High-speed Autonomous Racing using Trajectory-aided Deep Reinforcement Learning
Benjamin David Evans, Herman Arnold Engelbrecht, Hendrik Willem, Jordaan

TL;DR
This paper introduces trajectory-aided deep reinforcement learning (TAL) for high-speed autonomous racing, enabling agents to effectively incorporate optimal trajectories and achieve higher lap completion rates at high speeds.
Contribution
The paper proposes a novel trajectory-aided learning method that integrates optimal racing lines into DRL training for high-performance autonomous racing.
Findings
TAL achieves higher lap completion rates at high speeds.
The method enables feasible speed profiling in corners.

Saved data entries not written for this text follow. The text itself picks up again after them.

(* ===== verification/ApprovalRuns.v ===== *)
(** * Approvals: any interleaving (dynamic/approvals.go,
    dynamic/approvals_pin.go, dynamic/approvals_consume.go)

    Any number of requesters, approvers, sweepers and cashiers on the table
    of [Approvals], statement by statement, each of which may die anywhere.
    What then holds of every decision, replay and grant. *)

From stdpp Require Import gmap.
From S2P Require Import Prelude GoStrings Tables GoHTTP GoJSON RecordExpr Approvals.

(** ** Runs *)

(** A decision whose checks passed; [vRoles] as the host resolved them. *)
Record verdict := mkVerdict {
  vID : string; vActor : user; vRoles : list string; vNow : Z; vReason : string; vApprove : bool
}.

(** A redemption and the time of its checks. *)
Inductive redemption : Type :=
| RConsume (read : Z) (i : ConsumeInput)
| RRedeem (read : Z) (u : user) (grantID policy recordID : string).
Definition mID (m : redemption) : string := match m with RConsume _ i => cApprovalID i | RRedeem _ _ g _ _ => g end.

(** What the verifier of a PIN is asked for. *)
Inductive pin_use : Type := UGrant (i : PINGrantInput) | UDecide (id reason : string).

Inductive approval_job : Type :=
| JCall (actor : user) (id reason : string) (approve : bool)
| JDecide (v : verdict) (row : ApprovalRequest)
| JReplay (id : string) (row : ApprovalRequest)
| JFinish (id : string) (row : ApprovalRequest) (out : result string json)
| JExpire (id : string)
| JVerify (process : nat) (requester : user) (for_ : pin_use)
| JGrant (verified : nat) (requester approver : user) (i : PINGrantInput)
| JSpend (m : redemption).

(** A PIN that was verified: organization, requester and supervisor, when,
    and the grant written on it. *)
Record pin_verified := mkPinVerified { nOrg : string; nRequester : string; nApprover : string; nAt : Z; nGrant : option string }.
Definition granted_on (id : string) (v : pin_verified) : pin_verified :=
  mkPinVerified (nOrg v) (nRequester v) (nApprover v) (nAt v) (Some id).

(** The table, the throttles of each process, what is in progress, and what
    was done so far: decisions, replays, redemptions, and the PINs verified,
    in order; a [JGrant] holds the number of its own. *)
Record approval_world := mkApprovalWorld {
  aTable : requests; aThrottles : gmap nat throttles; aJobs : list approval_job;
  aDecisions : list verdict; aReplays : list (string * ApprovalRequest); aSpent : list redemption;
  aPINs : list pin_verified
}.
Definition no_approvals : approval_world := mkApprovalWorld ∅ ∅ [] [] [] [] [].

(** [AvReplay] carries what the applier answered, [AvVerdict] what the host's
    verifier did. *)
Inductive approval_event : Type :=
| AvRequest (id : string) (now : Z) (i : ApprovalInput)
| AvCall (actor : user) (id reason : string) (approve : bool)
| AvLoad (k : nat) (now : Z) (resolved : option (list string))
| AvDecide (k : nat)
| AvReplay (k : nat) (out : result string json)
| AvFinish (k : nat)
| AvDue (now : Z) (id : string)
| AvExpire (k : nat)
| AvPIN (process : nat) (wired : bool) (now : Z) (requester : user) (pin : string) (for_ : pin_use)
| AvVerdict (k : nat) (now : Z) (answer : option user)
| AvGrant (k : nat) (id : string) (now : Z) (resolved : option (list string))
| AvCheck (m : redemption)
| AvSpend (k : nat) (now : Z)
| AvCrash (k : nat).

Definition with_jobs (js : list approval_job) (w : approval_world) : approval_world :=
  mkApprovalWorld (aTable w) (aThrottles w) js (aDecisions w) (aReplays w) (aSpent w) (aPINs w).
Definition with_table (t : requests) (js : list approval_job) (w : approval_world) : approval_world :=
  mkApprovalWorld t (aThrottles w) js (aDecisions w) (aReplays w) (aSpent w) (aPINs w).
Definition throttle_of (p : nat) (w : approval_world) : throttles := default ∅ (aThrottles w !! p).
Definition with_throttle (p : nat) (m : throttles) (js : list approval_job) (w : approval_world) : approval_world :=
  mkApprovalWorld (aTable w) (<[p := m]> (aThrottles w)) js (aDecisions w) (aReplays w) (aSpent w) (aPINs w).

Section runs.
Context `{UnicodeLower, GoFloat}.
Variable Sprint : json -> string.
(* ===== verification/Guards.v ===== *)
(** * Guards and the gates of an action (dynamic/constraints.go,
    dynamic/approvals.go, dynamic/action.go, manifest/manifest.go)

    The declarative predicates a write must satisfy, what a violation turns
    into, and the replay of an approved request through the same guards.  The
    arithmetic is [ComputeExpr]'s, the request [Approvals]'.  Names of models
    are ASCII. *)

From Stdlib Require Import Floats.SpecFloat.
From stdpp Require Import gmap.
From S2P Require Import Prelude GoStrings GoHTTP GoJSON RecordExpr ComputeExpr Approvals.

(** ** Declarations *)

Record ApprovalDef := mkApprovalDef {
  pRoles : list string; pReasonRequired : bool; pExpiresHours : Z; pLabel : string; pWhen : string
}.
Record ConstraintDef := mkConstraintDef {
  cnExpr : string; cnErrorKey : string; cnOnViolation : string; cnApproval : option ApprovalDef
}.
Definition RequestsApproval (c : ConstraintDef) : bool :=
  String.eqb (cnOnViolation c) "request_approval" && negb (bool_decide (cnApproval c = None)).
Record ActionDef := mkActionDef { dLabel : string; dSupervisorPolicy : string; dApproval : option ApprovalDef }.

Inductive guard_syntax : Type := NoOperator | MissingOperand | LeftSide (e : expr_error) | RightSide (e : expr_error).
Inductive guard_error : Type :=
| Malformed (expr : string) (e : guard_syntax)
| Violated (c : ConstraintDef) (values : list (string * float64)).
(** A mask whose [True] positions are exactly [a .. b] has that one run. *)
Lemma single_block_ranges (mask : list bool) (a b : nat) :
  a <= b -> (forall k, marked mask k <-> a <= k <= b) ->
  _consecutive_ranges mask = [(a, b)].
Proof.
  intros Hab Hblock.
  assert (Hrun : maximal_run mask a b).
  { split; [exact Hab|]. split; [|split].
    - intros k Hk. apply Hblock. exact Hk.
    - destruct a as [|a']; [left; reflexivity|right]. rewrite Hblock. lia.
    - rewrite Hblock. lia. }
  assert (Honly : forall c d, In (c, d) (_consecutive_ranges mask) -> (c, d) = (a, b)).
  { intros c d Hin. apply consecutive_ranges_maximal in Hin.
    destruct Hin as [Hcd [Hall [Hl Hr]]].
    assert (Hc : a <= c <= b) by (apply Hblock, Hall; lia).
    assert (Hd : a <= d <= b) by (apply Hblock, Hall; lia).
    assert (c = a).
    { destruct Hl as [->|Hl]; [lia|]. rewrite Hblock in Hl. lia. }
    assert (d = b) by (rewrite Hblock in Hr; lia).
    now subst. }
  apply consecutive_ranges_maximal in Hrun.
  pose proof (consecutive_ranges_gapped mask) as Hg.
  destruct (_consecutive_ranges mask) as [|[c d] [|[c' d'] l]].
  - destruct Hrun.
  - f_equal. apply Honly. left. reflexivity.
  - exfalso.
    pose proof (Honly c d (or_introl eq_refl)) as E1.
    pose proof (Honly c' d' (or_intror (or_introl eq_refl))) as E2.
    inversion E1; inversion E2; subst. simpl in Hg. lia.
Qed.
(** * EMMA: the multicast sender of [ns3-sim/emma-lte-sim.cc]

    A shallow embedding of [MulticastSender] (its [StartApplication] and
    [Send] methods), of the receive callback installed on every UE, and of
    [main], over a small model of the ns-3 event scheduler they run on.

    - [size_t] is a 64-bit unsigned integer: a [Z] with its wrap-around
      written out ([SizeT]).
    - [std::vector<char>] is a [list byte]; [buffer.size()] is its length
      as a [Z].
    - ns-3 virtual time is an integer number of nanoseconds (the default
      resolution of [ns3::Time]), taken as an unbounded [Z].
    - The simulator ([Simulator::Schedule], [Simulator::Stop],
      [Simulator::Run]) is explicit state passing over [sim]: the event
      list ordered by (timestamp, uid), the clock, the stop flag, and two
      logs: what was handed to the socket, and which events were run.
    - [Socket::Send] is a parameter: it maps the time and the bytes to the
      [int] the call returns (the number of bytes, or -1). *)

From Stdlib Require Import ZArith List Lia Bool Sorted.
From Stdlib Require Import Strings.Byte.
Import ListNotations.
Open Scope Z_scope.

(** ** [size_t] *)

Module SizeT.

Definition bits : Z := 64.
Definition modulus : Z := 2 ^ bits.

Definition wrap (z : Z) : Z := z mod modulus.

Definition add (a b : Z) : Z := wrap (a + b).
Definition sub (a b : Z) : Z := wrap (a - b).

End SizeT.

(** [buffer.size()] *)
Definition size (buffer : list byte) : Z := Z.of_nat (length buffer).

(** ** Virtual time *)

Definition Seconds (s : Z) : Z := s * 1000000000.
Definition MilliSeconds (ms : Z) : Z := ms * 1000000.

(** ** The constants of the program

    [Send] has [size_t chunk = 1024] and reschedules itself after
    [MilliSeconds(10)]; [StartApplication] schedules the first [Send] after
    [Seconds(1.0)]; [main] stops the simulator at [Seconds(5.0)].  The
    sender below takes them from a [config], and [emma] is the one the
    source has. *)

Record config : Type := Config {
  chunk      : Z;          (* size_t chunk *)
  startDelay : Z;          (* delay of the first Send, ns *)
  interval   : Z;          (* delay between a Send and the next, ns *)
  stopAt     : option Z    (* Simulator::Stop, when it is called *)
}.

Definition emma : config :=
  {| chunk := 1024;
     startDelay := Seconds 1;
     interval := MilliSeconds 10;
     stopAt := Some (Seconds 5) |}.

(** The sender alone, with no stop time: the chain of [Send] events runs
    until it ends by itself. *)
Definition unbounded (c : config) : config :=
  {| chunk := chunk c; startDelay := startDelay c;
     interval := interval c; stopAt := None |}.

(** ** Events and simulator state *)

Inductive event : Type :=
| EvStartApplication (file : option (list byte))
| EvSend (buffer : list byte) (offset : Z)
| EvStop.

Record scheduled : Type := Scheduled {
  ev_time : Z;
  ev_uid  : N;
  ev_what : event
}.

(** One call of [m_socket->Send(p)]: when, the packet ([Create<Packet>]
    from [&buffer[offset]] and [len]) and what the call returned. *)
Record transmission : Type := Transmission {
  tx_time   : Z;
  tx_offset : Z;
  tx_len    : Z;
  tx_data   : list byte;
  tx_ret    : Z
}.

Record sim : Type := Sim {
  now      : Z;
  next_uid : N;
  events   : list scheduled;          (* pending, ordered *)
  stopped  : bool;                    (* m_stop *)
  wire     : list transmission;       (* calls of Socket::Send, in order *)
  trace    : list (Z * event)         (* events run, in order *)
}.
(** What either ingestion point lets through.  [apply_inputs] always gives
    [amount >= 1], [burst_idle_ms >= 0] and an opacity between 0.10 and 1.
    [load_or_default], on a file none of whose keys starts with two
    underscores, gives [amount >= 1] and an opacity between 0.10 and 1.  A
    [__class__] key breaks that: its [setattr] raises, and the loader
    returns the settings as the entries before it left them, with no clamp
    and without reading the entries after it. *)
Theorem ingested_settings_bounds :
  (forall (v : PanelVars) (c : Settings),
     1 <= amount (apply_inputs v c) /\ 0 <= burst_idle_ms (apply_inputs v c) /\
     ((10 # 100) <= opacity (apply_inputs v c))%Q /\
     (opacity (apply_inputs v c) <= 1)%Q) /\
  (forall (d : dict) (c : Settings),
     plain_keys d = true ->
     load_or_default (Some d) = Some c ->
     1 <= amount c /\ ((10 # 100) <= opacity c)%Q /\ (opacity c <= 1)%Q) /\
  (forall (d1 d2 : dict) (v : json) (c1 : Settings),
     dict_get "group_n" (d1 ++ ("__class__"%string, v) :: d2) = None ->
     setattr_items d1 default_settings = ItemsDone c1 ->
     load_or_default (Some (d1 ++ ("__class__"%string, v) :: d2)) = Some c1).
Proof.
  split; [|split].
  - intros v c. unfold apply_inputs.
    cbn [amount burst_idle_ms opacity set_opacity set_is_transparent set_is_bold
         set_bg_color set_text_color set_font_size set_burst_idle_ms set_amount
         set_is_rapid_mode].
    pose proof (clamp_opacity_bounds (opacity_var v / 100)%Q) as (B1 & B2).
    repeat split; try lia; assumption.
  - intros d c Hp. unfold load_or_default.
    set (data := match dict_get "group_n" d with
                 | Some g => dict_set "amount" g (dict_del "group_n" d)
                 | None => d
                 end).
    assert (Hdata : plain_keys data = true).
    { subst data. destruct (dict_get "group_n" d); [|exact Hp].
      apply plain_keys_set; [reflexivity|]. apply plain_keys_del, Hp. }
    pose proof (plain_items_never_raise data default_settings) as Hnr.
    destruct (setattr_items data default_settings) as [c'|c'|].
    + intros E. injection E as <-.
      cbn [amount opacity set_opacity set_amount].
      pose proof (clamp_opacity_bounds (opacity c')) as (B1 & B2).
      repeat split; try lia; assumption.
    + exfalso. apply (Hnr c' Hdata). reflexivity.
    + discriminate.
  - intros d1 d2 v c1 Hg Hd. unfold load_or_default. rewrite Hg.
    rewrite (setattr_items_app d1 _ default_settings c1 Hd).
    reflexivity.
Qed.

Lemma ingested_settings_bounds_witness :
  (plain_keys negative_idle_file = true /\
   option_map amount (load_or_default (Some negative_idle_file)) = Some 1) /\
  load_or_default (Some class_key_file)
    = Some (set_amount 0 (set_is_rapid_mode false default_settings)).
Proof.
  destruct ingested_settings_bounds as (_ & Hplain & Hclass).
  split; [split; [reflexivity|]|].
  - destruct (load_or_default (Some negative_idle_file)) as [c|] eqn:E;
      [|discriminate E].
    destruct (Hplain negative_idle_file c eq_refl E) as (Ha & _).
    injection E as <-. reflexivity.
  - exact (Hclass [("is_rapid_mode"%string, JBool false); ("amount"%string, JInt 0)]
             [("burst_idle_ms"%string, JInt 250)] (JInt 5)
             (set_amount 0 (set_is_rapid_mode false default_settings))
             eq_refl eq_refl).
Defined.

Lemma load_saved_data (c : Settings) :
  load_or_default (Some (dict_del "is_paused" (dict_del "count" (asdict c))))
  = Some (mkSettings (input_type c) (input_code c) (is_rapid_mode c)
            (Z.max 1 (amount c)) (burst_idle_ms c) (font_size c) (text_color c)
            (bg_color c) (is_bold c) (is_transparent c)
            (clamp_opacity (opacity c)) false 0).
Proof.
  destruct c as [ty code rapid amt idle fs tc bc bold tr op pa cnt].
  destruct ty; reflexivity.
Qed.
(** The whole of [login] on a message without a number: [LoginError]
    after the first [login] request, without a sleep. *)
Example login_unparseable :
  run_login
    [Returns (VStr "secure"); Returns (VObj "session"); Returns VNone;
     Returns (VDict (<["error" :=
                         VStr "guest logins are limited to abc seconds."]> ∅));
     Returns (VDict (<["success" := VBool true]> ∅))]
  = (Raise (LoginError (VStr "guest logins are limited to abc seconds.")),
     [VStr "joinChannel"; VStr "login"]).
Proof. vm_compute. reflexivity. Qed.

End Examples.

(** * Further properties of the user model *)

Section UserRoundTrips.

Variable uncloak_ip : value -> value.

Lemma meta_lookups (u : User.t) :
  dict_get (User.meta u) "afk" (VBool false) = User.afk u /\
  dict_get (User.meta u) "muted" (VBool false) = User.muted u /\
  dict_get (User.meta u) "smuted" (VBool false) = User.smuted u /\
  dict_get (User.meta u) "ip" VNone = User.ip u /\
  dict_get (User.meta u) "aliases" (VList []) = User.aliases u.
Proof.
  unfold dict_get, User.meta. repeat split; now simplify_map_eq.
Qed.

(** X29: Assigning to a user the meta it reports changes nothing, when its
    [uncloaked_ip] is the one its [ip] gives. *)
Theorem meta_round_trip (u : User.t) :
  ip_invariant uncloak_ip u ->
  User.set_meta uncloak_ip (Some (User.meta u)) u = u.
Proof.
  intros [Hnone Hsome].
  destruct (meta_lookups u) as (H1 & H2 & H3 & H4 & H5).
  unfold User.set_meta. rewrite H1, H2, H3, H4, H5.
  unfold User.set_aliases, User.set_ip, User.set_flags. cbn.
  assert (Hu : match User.ip u with
               | VNone => VNone
               | _ => uncloak_ip (User.ip u)
               end = User.uncloaked_ip u).
  { destruct (User.ip u) eqn:E;
      try (symmetry; apply Hsome; discriminate).
    symmetry. now apply Hnone. }
  rewrite Hu. unfold User.ip. now destruct u.
Qed.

TAL outperforms baseline DRL approaches in the F1Tenth simulator.
Abstract
The classical method of autonomous racing uses real-time localisation to follow a precalculated optimal trajectory. In contrast, end-to-end deep reinforcement learning (DRL) can train agents to race using only raw LiDAR scans. While classical methods prioritise optimization for high-performance racing, DRL approaches have focused on low-performance contexts with little consideration of the speed profile. This work addresses the problem of using end-to-end DRL agents for high-speed autonomous racing. We present trajectory-aided learning (TAL) that trains DRL agents for high-performance racing by incorporating the optimal trajectory (racing line) into the learning formulation. Our method is evaluated using the TD3 algorithm on four maps in the open-source F1Tenth simulator. The results demonstrate that our method achieves a significantly higher lap completion rate at high speeds compared…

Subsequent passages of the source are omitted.